Utmost care is taken so students don’t mix. Arrows taped on the floor throughout the school assure traffic only flows one way, even to the point of stairways being one way. Groups of students don’t go anywhere without adult supervision. And kids leaving class to do something solo, like use the bathroom, sign a Google Doc that records where the student went and exactly what time the student was there.
Streamlining for parents
The number of school periods also has been cut from seven to five. This not only trims the time students spend transitioning in the hallways, but it also makes things easier in the event COVID-19 cases rise to high-risk level and schools return to 100% remote learning.
“The feedback we got from parents on remote learning is that the seven-day period is too hard,” Truesdell said.
All students have four subjects — language arts, math, science and social studies. The other period is a special subject in two-week increments — shop, art, physical education, and business information for seventh graders and career for eighth graders.
Truesdell said this change has asked a lot of his teachers.
Shelli Church has taught at Skyview since 1997. Since 2015, she has taught design, leadership, career and technology. Before that, she taught social studies. This year, she has had to go back to social studies.
“It’s been a major learning process getting up to speed on a new subject,” she said.
Truesdell said Skyview has three physical education teachers, and two had to go back to the classroom. Teachers hired just this summer to teach a certain subject have ended up teaching a different subject.
“I’m proud of my entire staff,” Truesdell said. “We laid out a plan and it changed a lot of people’s jobs. They stepped up, learned a new curriculum and made a move that’s best for kids and the plan we’re putting in place.”

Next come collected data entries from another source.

(** C4. For the integer and the float kind the parser works on the
    trimmed text of the raw value: a null or trimmed-empty input gives
    null; otherwise the result is the number that [int] (resp. [float])
    reads from the trimmed text, and null when that fails, as for ["abc"]
    under the integer kind. *)
Theorem parse_value_number (v : raw) :
  let t := strip (py_str v) in
  ((v = RNone \/ t = "") ->
     parse_value lib v "int" = VNone /\ parse_value lib v "float" = VNone)
  /\ (~ (v = RNone \/ t = "") ->
      parse_value lib v "int"
        = from_option VInt VNone (py_int (int_max_str_digits lib) t)
      /\ parse_value lib v "float" = from_option VFloat VNone (py_float lib t))
  /\ parse_value lib (RStr "abc") "int" = VNone
  /\ parse_value lib (RStr "") "int" = VNone
  /\ parse_value lib (RStr "") "float" = VNone.
Proof.
  intros t. unfold parse_value. simpl String.eqb. cbv iota.
  split; [|split].
  - intros H. apply blank_spec in H. rewrite H. split; reflexivity.
  - intros H. destruct (blank v) eqn:Hb.
    + exfalso. apply H. apply blank_spec. exact Hb.
    + subst t. split.
      * destruct (py_int _ _); reflexivity.
      * destruct (py_float _ _); reflexivity.
  - repeat split.
Qed.

End ParserFacts.

Lemma parse_value_number_witness :
  parse_value sample_lib (RStr " 12 ") "int" = VInt 12
  /\ parse_value sample_lib (RStr "	") "float" = VNone.
Proof.
  split.
  - apply (proj1 (proj1 (proj2 (parse_value_number sample_lib (RStr " 12 ")))
                    ltac:(vm_compute; intros [H|H]; discriminate H))).
  - apply (proj2 (proj1 (parse_value_number sample_lib (RStr "	"))
                    ltac:(right; reflexivity))).
Defined.

(** ** Field typer *)

Section TyperFacts.
Context (lib : Library).

(** C3. A column without values is text.  Otherwise the kind follows
    the column's dtype: boolean for a boolean column, else integer for
    an integer column, else float for a float column; a column of any
    other dtype is float when [pd.to_numeric] accepts its non-null
    values and text when it does not. *)
Theorem infer_input_type_cascade (s : Series) :
  (s_values s = [] -> infer_input_type lib s = "text")
  /\ (s_values s <> [] ->
      (s_dtype s = DBool -> infer_input_type lib s = "bool")
      /\ (s_dtype s = DInt64 \/ s_dtype s = DUInt64 -> infer_input_type lib s = "int")
      /\ (s_dtype s = DFloat64 -> infer_input_type lib s = "float")
      /\ (s_dtype s = DObject ->
          to_numeric_ok lib (filter (fun v => negb (isna v)) (s_values s)) = true ->
          infer_input_type lib s = "float")
      /\ (s_dtype s = DObject ->
          to_numeric_ok lib (filter (fun v => negb (isna v)) (s_values s)) = false ->
          infer_input_type lib s = "text")).
Proof.
  unfold infer_input_type, dropna. destruct s as [d vs]. simpl.
  split.
  - intros ->. reflexivity.
  - intros Hne. destruct vs as [|v vs]; [contradiction|].
    repeat split.
    + intros ->. reflexivity.
    + intros [-> | ->]; reflexivity.
    + intros ->. reflexivity.
    + intros -> H. simpl. rewrite H. reflexivity.
    + intros -> H. simpl. rewrite H. reflexivity.
Qed.

Lemma df_col_spec (d : DataFrame) (c : string) :
  match df_col d c with
  | Some s => (c, s) ∈ d
  | None => c ∉ columns d
  end.
Proof.
  unfold df_col, columns. induction d as [|[c' s'] d IH]; simpl.
  - apply not_elem_of_nil.
  - destruct (String.eqb_spec c' c) as [->|Hne]; simpl.
    + apply list_elem_of_here.
    + destruct (List.find _ d) as [[c2 s2]|]; simpl in *.
      * apply list_elem_of_further, IH.
      * rewrite not_elem_of_cons. split; [congruence | exact IH].
Qed.

Lemma df_col_elem (d : DataFrame) (c : string) :
  c ∈ columns d -> exists s, df_col d c = Some s /\ (c, s) ∈ d.
Proof.
  intros Hc. pose proof (df_col_spec d c) as H.
  destruct (df_col d c) as [s|]; [eauto | contradiction].
Qed.

Lemma df_col_NoDup (d : DataFrame) (c : string) (s : Series) :
  NoDup (columns d) -> (c, s) ∈ d -> df_col d c = Some s.
Proof.
  unfold df_col, columns. induction d as [|[c' s'] d IH]; simpl.
  - intros _ H. inversion H.
  - intros Hnd Hin. apply NoDup_cons in Hnd as [Hnotin Hnd].
    apply elem_of_cons in Hin as [[= -> ->]|Hin].
    + rewrite String.eqb_refl. reflexivity.
    + destruct (String.eqb_spec c' c) as [->|Hne].
      * exfalso. apply Hnotin. apply list_elem_of_fmap. exists (c, s). split; [reflexivity | exact Hin].
      * apply IH; assumption.
Qed.

Lemma kinds_of_lookup (d : DataFrame) (c : string) :
  kinds_of lib d !! c = infer_input_type lib <$> df_col d c.
Proof.
  unfold kinds_of.
  set (f := fun c => (fun s => (c, infer_input_type lib s)) <$> df_col d c).
  assert (Hgen : forall l : list string,
    list_to_map (M := gmap string string) (omap f l) !! c
    = if decide (c ∈ l) then infer_input_type lib <$> df_col d c else None).
  { induction l as [|c' l IH].
    - reflexivity.
    - change (omap f (c' :: l))
        with (match f c' with Some y => y :: omap f l | None => omap f l end).
      unfold f at 1. destruct (df_col d c') as [s|] eqn:Hc'; simpl.
      + destruct (decide (c' = c)) as [->|Hne].
        * rewrite lookup_insert_eq, Hc'. rewrite decide_True by apply list_elem_of_here. reflexivity.
        * rewrite lookup_insert_ne by exact Hne. rewrite IH.
          destruct (decide (c ∈ l)) as [Hl|Hl], (decide (c ∈ c' :: l)) as [Hc|Hc];
            try reflexivity; exfalso.
          -- apply Hc, list_elem_of_further, Hl.
          -- apply elem_of_cons in Hc as [->|Hc]; [apply Hne; reflexivity | exact (Hl Hc)].
      + rewrite IH. destruct (decide (c' = c)) as [->|Hne].
        * rewrite Hc'. destruct (decide (c ∈ l)), (decide (c ∈ c :: l)); reflexivity.
        * destruct (decide (c ∈ l)) as [Hl|Hl], (decide (c ∈ c' :: l)) as [Hc|Hc];
            try reflexivity; exfalso.
          -- apply Hc, list_elem_of_further, Hl.
          -- apply elem_of_cons in Hc as [->|Hc]; [apply Hne; reflexivity | exact (Hl Hc)]. }
  rewrite Hgen. case_decide as Hin; [reflexivity|].
  pose proof (df_col_spec d c) as H. destruct (df_col d c); [|reflexivity].
  exfalso. apply Hin. unfold columns. apply list_elem_of_fmap. eexists; split; [|exact H]. reflexivity.
Qed.

Lemma py_index_elem {A} (l : list A) (i : Z) (x : A) :
  py_index l i = Some x -> x ∈ l.
Proof.
  unfold py_index. repeat case_match; try discriminate;
    intros Hx; apply list_elem_of_lookup; eauto.
Qed.

End TyperFacts.

Lemma infer_input_type_cascade_witness :
  infer_input_type sample_lib (mkSeries DBool []) = "text"
  /\ infer_input_type sample_lib (mkSeries DBool [VBool true]) = "bool"
  /\ infer_input_type sample_lib (mkSeries DInt64 [VInt 1]) = "int"
  /\ infer_input_type sample_lib (mkSeries DFloat64 [VNone]) = "float"
  /\ infer_input_type sample_lib (mkSeries DObject [VStr "12"; VNone]) = "float"
  /\ infer_input_type sample_lib (mkSeries DObject [VStr "x"]) = "text".
Proof.
  split; [|split; [|split; [|split; [|split]]]].
  - apply (proj1 (infer_input_type_cascade sample_lib (mkSeries DBool []))). reflexivity.
  - destruct (proj2 (infer_input_type_cascade sample_lib (mkSeries DBool [VBool true])))
      as (H & _); [discriminate | apply H; reflexivity].
  - destruct (proj2 (infer_input_type_cascade sample_lib (mkSeries DInt64 [VInt 1])))
      as (_ & H & _); [discriminate | apply H; left; reflexivity].
  - destruct (proj2 (infer_input_type_cascade sample_lib (mkSeries DFloat64 [VNone])))
      as (_ & _ & H & _); [discriminate | apply H; reflexivity].
  - destruct (proj2 (infer_input_type_cascade sample_lib
                       (mkSeries DObject [VStr "12"; VNone])))
      as (_ & _ & _ & H & _); [discriminate | apply H; [reflexivity | vm_compute; reflexivity]].
  - destruct (proj2 (infer_input_type_cascade sample_lib (mkSeries DObject [VStr "x"])))
      as (_ & _ & _ & _ & H); [discriminate | apply H; [reflexivity | vm_compute; reflexivity]].
Defined.

(** ** Wizard *)

Section WizardFacts.
Context (lib : Library).

(** C9. On entering a column the draft is seeded: when it has no value
    for the column it gets the boolean false if the column's kind is
    boolean and the empty string for any other kind, the other entries
    staying as they are; when it has one it is left unchanged. *)
Theorem seed_on_entering (d : DataFrame) (i : Z) (c : string) (temp : gmap string raw) :
  py_index (columns d) i = Some c ->
  exists (s : Series) (temp' : gmap string raw),
    df_col d c = Some s
    /\ seed (kinds_of lib d) c temp = Some temp'
    /\ (temp !! c = None ->
        (infer_input_type lib s = "bool" -> temp' !! c = Some (RBool false))
        /\ (infer_input_type lib s <> "bool" -> temp' !! c = Some (RStr ""))
        /\ (forall c', c' <> c -> temp' !! c' = temp !! c'))
    /\ (is_Some (temp !! c) -> temp' = temp).
Proof.
  intros Hi. apply py_index_elem in Hi.
  destruct (df_col_elem d c Hi) as (s & Hs & _).
  unfold seed. rewrite kinds_of_lookup, Hs. simpl.
  destruct (temp !! c) as [v|] eqn:Hv.
  - exists s, temp. repeat split; try discriminate.
  - eexists s, _. split; [reflexivity|]. split; [reflexivity|]. split.
    + intros _. split; [|split].
      * intros ->. simpl. apply lookup_insert_eq.
      * intros Hk. rewrite lookup_insert_eq.
        destruct (String.eqb_spec (infer_input_type lib s) "bool"); [contradiction | reflexivity].
      * intros c' Hc'. apply lookup_insert_ne. congruence.
    + intros [v Hv']. discriminate.
Qed.

Lemma concat_row_columns (d d' : DataFrame) (row : gmap string value) :
  concat_row lib d row = Some d' -> columns d' = columns d.
Proof.
  unfold concat_row. case_bool_decide; [|discriminate]. intros [= <-].
  unfold columns. rewrite <- list_fmap_compose. reflexivity.
Qed.

Lemma concat_column_length (s : Series) (v : value) :
  length (s_values (concat_column lib s v)) = S (length (s_values s)).
Proof. unfold concat_column. simpl. rewrite length_fmap, length_app. simpl. lia. Qed.

(** The table grows: it is not the table it was. *)
Lemma concat_row_ne (d d' : DataFrame) (row : gmap string value) :
  d <> [] -> concat_row lib d row = Some d' -> d' <> d.
Proof.
  unfold concat_row. intros Hne. case_bool_decide; [|discriminate]. intros [= <-] Heq.
  destruct d as [|[c s] d]; [contradiction|].
  simpl in Heq. injection Heq as Hs _.
  apply (f_equal (fun x => length (s_values x))) in Hs.
  rewrite concat_column_length in Hs. lia.
Qed.

Lemma save_row_inv (kinds : gmap string string) (cols : list string) (st st' : state)
    (row : gmap string value) :
  save_row lib kinds cols st = Some (row, st') ->
  exists new_df,
    final_row lib kinds (temp_row st) cols = Some row
    /\ concat_row lib (df st) row = Some new_df
    /\ st' = mkState (csv_path st) new_df 0 ∅
               (save_csv_atomic lib new_df (csv_path st) (files st)).
Proof.
  unfold save_row. intros H.
  destruct (final_row _ _ _ _) as [row'|] eqn:Hrow; [|discriminate]. simpl in H.
  destruct (concat_row _ _ _) as [new_df|] eqn:Hcat; [|discriminate]. simpl in H.
  injection H as <- <-. exists new_df. repeat split. exact Hcat.
Qed.

(** However a run of the wizard ends after the form, the session is the
    one the buttons under the form leave. *)
Lemma after_utility_row (inp : inputs) (total : Z) (st : state) :
  after (utility_row inp total st)
  = if click_eqb (clicked inp) ResetWizard then reset_wizard true st
    else if click_eqb (clicked inp) JumpFirst then set_idx 0 st
    else if click_eqb (clicked inp) JumpLast then set_idx (total - 1) st
    else st.
Proof. unfold utility_row. repeat (destruct (click_eqb _ _); [reflexivity|]). reflexivity. Qed.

With enrollment at Connections Homeschool swelling, Skyview recently lost a teacher to that program. That meant even Truesdell had to step into the classroom to teach careers.

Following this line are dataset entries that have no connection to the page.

(** C3.  In an apply that publishes and whose build has succeeded, the
    prior upload is reused (no call to the registry; the prior download URL
    and upload ID are returned as they were) exactly when a prior state
    exists with a non-empty upload ID, a non-empty download URL and a
    recorded hash equal to the hash of the current artifact; otherwise, and
    in particular when the recorded hash differs, the registry is called
    exactly once. *)
Theorem publish_reuse (data : LPKBuildModel.t) (prior : option LPKBuildModel.t)
    (w w1 w2 w3 : World) (workdir : string) (cleanup : option (World -> World))
    (lpkPath : string) (meta : lpkMetadata.t) :
  prepareSource (LPKBuildModel.Source data) w = (inr (workdir, cleanup), w1) ->
  renderTemplateFiles workdir (resolveTemplateExtension (LPKBuildModel.Env data))
    (collectEnvVars (LPKBuildModel.Env data)) w1 = (inr tt, w2) ->
  runBuild workdir (LPKBuildModel.Build data) (LPKBuildModel.Publish data)
    (collectEnvVars (LPKBuildModel.Env data)) w2 = (inr (lpkPath, meta), w3) ->
  shouldPublish (LPKBuildModel.Publish data) = true ->
  exists r w',
    applyBuild data prior w = (r, w')
    /\ (reusable prior (lpkMetadata.SHA256 meta) ->
        uploadLog w' = uploadLog w
        /\ exists res p,
             r = inr res /\ prior = Some p
             /\ LPKBuildModel.LPKURL res = LPKBuildModel.LPKURL p
             /\ LPKBuildModel.UploadID res = LPKBuildModel.UploadID p)
    /\ (~ reusable prior (lpkMetadata.SHA256 meta) ->
        uploadLog w' = (uploadLog w ++ [uploadCallOf data lpkPath meta])%list)
    /\ (uploadLog w' = uploadLog w <-> reusable prior (lpkMetadata.SHA256 meta))
    /\ (forall p, prior = Some p ->
                  ValueString (LPKBuildModel.SHA256 p) <> lpkMetadata.SHA256 meta ->
                  uploadLog w' = (uploadLog w ++ [uploadCallOf data lpkPath meta])%list).
Proof.
  intros Hprep Hrender Hbuild Hpub.
  destruct (applyBuild_built data prior _ _ _ _ _ _ _ _ Hprep Hrender Hbuild)
    as [Happly Hlog].
  destruct (applyBuild data prior w) as [r w'] eqn:Hres. exists r, w'.
  split; [done|]. symmetry in Happly.
  apply defer_uploadLog in Happly as (w4 & Hstep & Hlog');
    [|by eapply prepareSource_handle].
  assert (forall (l : list UploadCall) c, (l ++ [c])%list <> l) as Hgrow.
  { intros l c Heq. apply (f_equal length) in Heq. rewrite length_app in Heq.
    simpl in Heq. lia. }
  assert (reusable prior (lpkMetadata.SHA256 meta) ->
          uploadLog w' = uploadLog w
          /\ exists res p,
               r = inr res /\ prior = Some p
               /\ LPKBuildModel.LPKURL res = LPKBuildModel.LPKURL p
               /\ LPKBuildModel.UploadID res = LPKBuildModel.UploadID p) as Hyes.
  { intros Hre. pose proof Hre as (p & -> & _). apply canReuseUpload_spec in Hre.
    rewrite (publishStep_reuse _ _ _ _ _ Hpub Hre) in Hstep.
    injection Hstep as <- <-. split; [congruence|].
    eexists _, p. split; [reflexivity|]. split; [done|].
    apply (reuseUpload_fields p (withBuildResult lpkPath meta data)). }
  assert (~ reusable prior (lpkMetadata.SHA256 meta) ->
          uploadLog w' = (uploadLog w ++ [uploadCallOf data lpkPath meta])%list) as Hno.
  { intros Hre. rewrite <- canReuseUpload_spec in Hre.
    apply not_true_is_false in Hre.
    rewrite (publishStep_upload _ _ _ _ _ Hpub Hre) in Hstep.
    injection Hstep as _ <-. rewrite Hlog'. cbn [uploadLog]. by rewrite Hlog. }
  split; [done|]. split; [done|]. split.
  - split.
    + intros Heq. destruct (decide (canReuseUpload prior meta = true)) as [Hc|Hc].
      * by apply canReuseUpload_spec.
      * rewrite canReuseUpload_spec in Hc. apply Hno in Hc. rewrite Hc in Heq.
        by apply Hgrow in Heq.
    + intros Hre. by apply Hyes.
  - intros p -> Hne. apply Hno. intros (p' & [= <-] & _ & _ & _ & Heq). done.
Qed.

“I haven’t had a class in 15 years,” he said.
Smooth transition from remote learning
The principal said one good thing about being in the classroom is he saw how quickly students transitioned from remote learning.
“You wouldn’t know it from being involved in class,” Truesdell said of the fact students hadn’t been in a class since March. “There were a lot of hands in the air. Kids were excited to be doing their thing. I didn’t feel like they didn’t know how to do school.”
When Truesdell became principal at then-Soldotna Middle School 10 years ago, his priority was to make sure parents and students could access all school materials at home.
That commitment has been key this year as all teachers are now on Canvas, a learning management program with assignments that come with a series of links, videos and Zoom sessions.
With all the lessons on Canvas, Church said it is easier to teach an in-person class while also tending to those who are learning remotely.
“It’s more we have to do,” Church said. “We always have to be aware of the online learner.”
Truesdell said Canvas will also make it easier for students and teachers to stay home when they are feeling any symptoms of illness. The school district has made a commitment to symptom-free schools this year.
Skyview has 150 Chromebooks checked out this year, creating workload for the secretaries but also showing how important remote learning has become.
Of course, Tuesday’s charged environment at Skyview also showed the limitations of even the best remote learning.
“It’s just easier teaching kids in person,” Church said. “When you’re on Zoom, it feels like you are talking to yourself. You don’t get immediate feedback.
“I’m excited. There will be a lot more energy — so much more energy.”